→ **What is needed**: A stretch of the entries below is to be set down exactly, running from the line with "PatchJsonReq Context Payload" through the line with "repeat split.", both included, and no other line.

→ **Stored items**:
=-=-=-=-=

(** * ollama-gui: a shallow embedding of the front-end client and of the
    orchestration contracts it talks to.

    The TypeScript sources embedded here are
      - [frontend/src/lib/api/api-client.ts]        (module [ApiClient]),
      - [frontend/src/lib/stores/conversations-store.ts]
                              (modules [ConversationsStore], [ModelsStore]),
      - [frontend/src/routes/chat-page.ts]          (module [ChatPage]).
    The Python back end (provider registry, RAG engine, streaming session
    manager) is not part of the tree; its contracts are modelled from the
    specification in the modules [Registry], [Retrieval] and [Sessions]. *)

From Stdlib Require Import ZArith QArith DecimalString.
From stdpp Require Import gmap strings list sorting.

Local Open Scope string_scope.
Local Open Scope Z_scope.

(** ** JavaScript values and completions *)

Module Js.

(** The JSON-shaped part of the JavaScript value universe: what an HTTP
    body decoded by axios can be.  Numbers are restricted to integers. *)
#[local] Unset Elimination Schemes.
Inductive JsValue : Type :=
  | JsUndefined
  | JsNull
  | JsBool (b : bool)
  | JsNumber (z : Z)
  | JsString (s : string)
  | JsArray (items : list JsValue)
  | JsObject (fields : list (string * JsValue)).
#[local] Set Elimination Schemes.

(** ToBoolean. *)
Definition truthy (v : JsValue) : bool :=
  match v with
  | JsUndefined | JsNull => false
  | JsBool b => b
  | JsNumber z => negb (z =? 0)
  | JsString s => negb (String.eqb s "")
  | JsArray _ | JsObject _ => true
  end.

=-=-=-=-=

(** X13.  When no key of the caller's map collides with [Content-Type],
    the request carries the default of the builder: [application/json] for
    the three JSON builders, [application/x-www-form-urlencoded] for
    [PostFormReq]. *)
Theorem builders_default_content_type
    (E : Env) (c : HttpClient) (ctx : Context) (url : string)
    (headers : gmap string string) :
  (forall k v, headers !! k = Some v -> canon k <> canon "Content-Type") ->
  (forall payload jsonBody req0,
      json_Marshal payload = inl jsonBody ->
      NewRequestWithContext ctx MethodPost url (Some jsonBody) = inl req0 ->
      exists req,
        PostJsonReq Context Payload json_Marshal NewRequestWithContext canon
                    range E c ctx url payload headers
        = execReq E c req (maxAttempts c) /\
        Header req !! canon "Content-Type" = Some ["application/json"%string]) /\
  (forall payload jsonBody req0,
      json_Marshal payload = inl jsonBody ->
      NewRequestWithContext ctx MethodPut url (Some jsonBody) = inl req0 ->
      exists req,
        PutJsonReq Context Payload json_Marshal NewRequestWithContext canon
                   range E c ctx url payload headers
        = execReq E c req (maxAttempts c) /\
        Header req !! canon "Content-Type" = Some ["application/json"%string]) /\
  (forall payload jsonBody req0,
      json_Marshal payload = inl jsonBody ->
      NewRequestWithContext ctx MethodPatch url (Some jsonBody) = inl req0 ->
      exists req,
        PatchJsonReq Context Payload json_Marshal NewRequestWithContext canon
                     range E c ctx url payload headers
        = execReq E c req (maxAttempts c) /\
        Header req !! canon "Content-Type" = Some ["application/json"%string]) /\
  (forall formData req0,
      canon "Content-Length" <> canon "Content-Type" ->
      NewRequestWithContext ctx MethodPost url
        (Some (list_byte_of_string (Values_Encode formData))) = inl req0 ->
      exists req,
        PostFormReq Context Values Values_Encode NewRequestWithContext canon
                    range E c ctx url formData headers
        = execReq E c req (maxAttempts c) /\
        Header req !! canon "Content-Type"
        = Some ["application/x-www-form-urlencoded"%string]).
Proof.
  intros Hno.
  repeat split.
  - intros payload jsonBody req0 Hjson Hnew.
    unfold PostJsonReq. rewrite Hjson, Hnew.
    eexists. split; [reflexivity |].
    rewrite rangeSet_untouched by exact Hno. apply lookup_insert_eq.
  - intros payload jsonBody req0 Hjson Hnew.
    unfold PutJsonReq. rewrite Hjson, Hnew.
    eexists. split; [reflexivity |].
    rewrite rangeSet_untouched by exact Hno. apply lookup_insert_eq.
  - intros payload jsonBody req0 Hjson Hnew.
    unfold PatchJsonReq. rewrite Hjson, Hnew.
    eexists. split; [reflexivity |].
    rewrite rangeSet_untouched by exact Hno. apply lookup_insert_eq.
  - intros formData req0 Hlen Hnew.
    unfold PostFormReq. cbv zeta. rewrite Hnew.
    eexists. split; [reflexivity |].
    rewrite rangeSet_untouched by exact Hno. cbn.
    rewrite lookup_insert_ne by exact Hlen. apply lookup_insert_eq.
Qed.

=-=-=-=-=

→ **Result for this exercise**:
        PatchJsonReq Context Payload json_Marshal NewRequestWithContext canon
                     range E c ctx url payload headers
        = execReq E c req (maxAttempts c) /\
        Header req !! canon "Content-Type" = Some ["application/json"%string]) /\
  (forall formData req0,
      canon "Content-Length" <> canon "Content-Type" ->
      NewRequestWithContext ctx MethodPost url
        (Some (list_byte_of_string (Values_Encode formData))) = inl req0 ->
      exists req,
        PostFormReq Context Values Values_Encode NewRequestWithContext canon
                    range E c ctx url formData headers
        = execReq E c req (maxAttempts c) /\
        Header req !! canon "Content-Type"
        = Some ["application/x-www-form-urlencoded"%string]).
Proof.
  intros Hno.
  repeat split.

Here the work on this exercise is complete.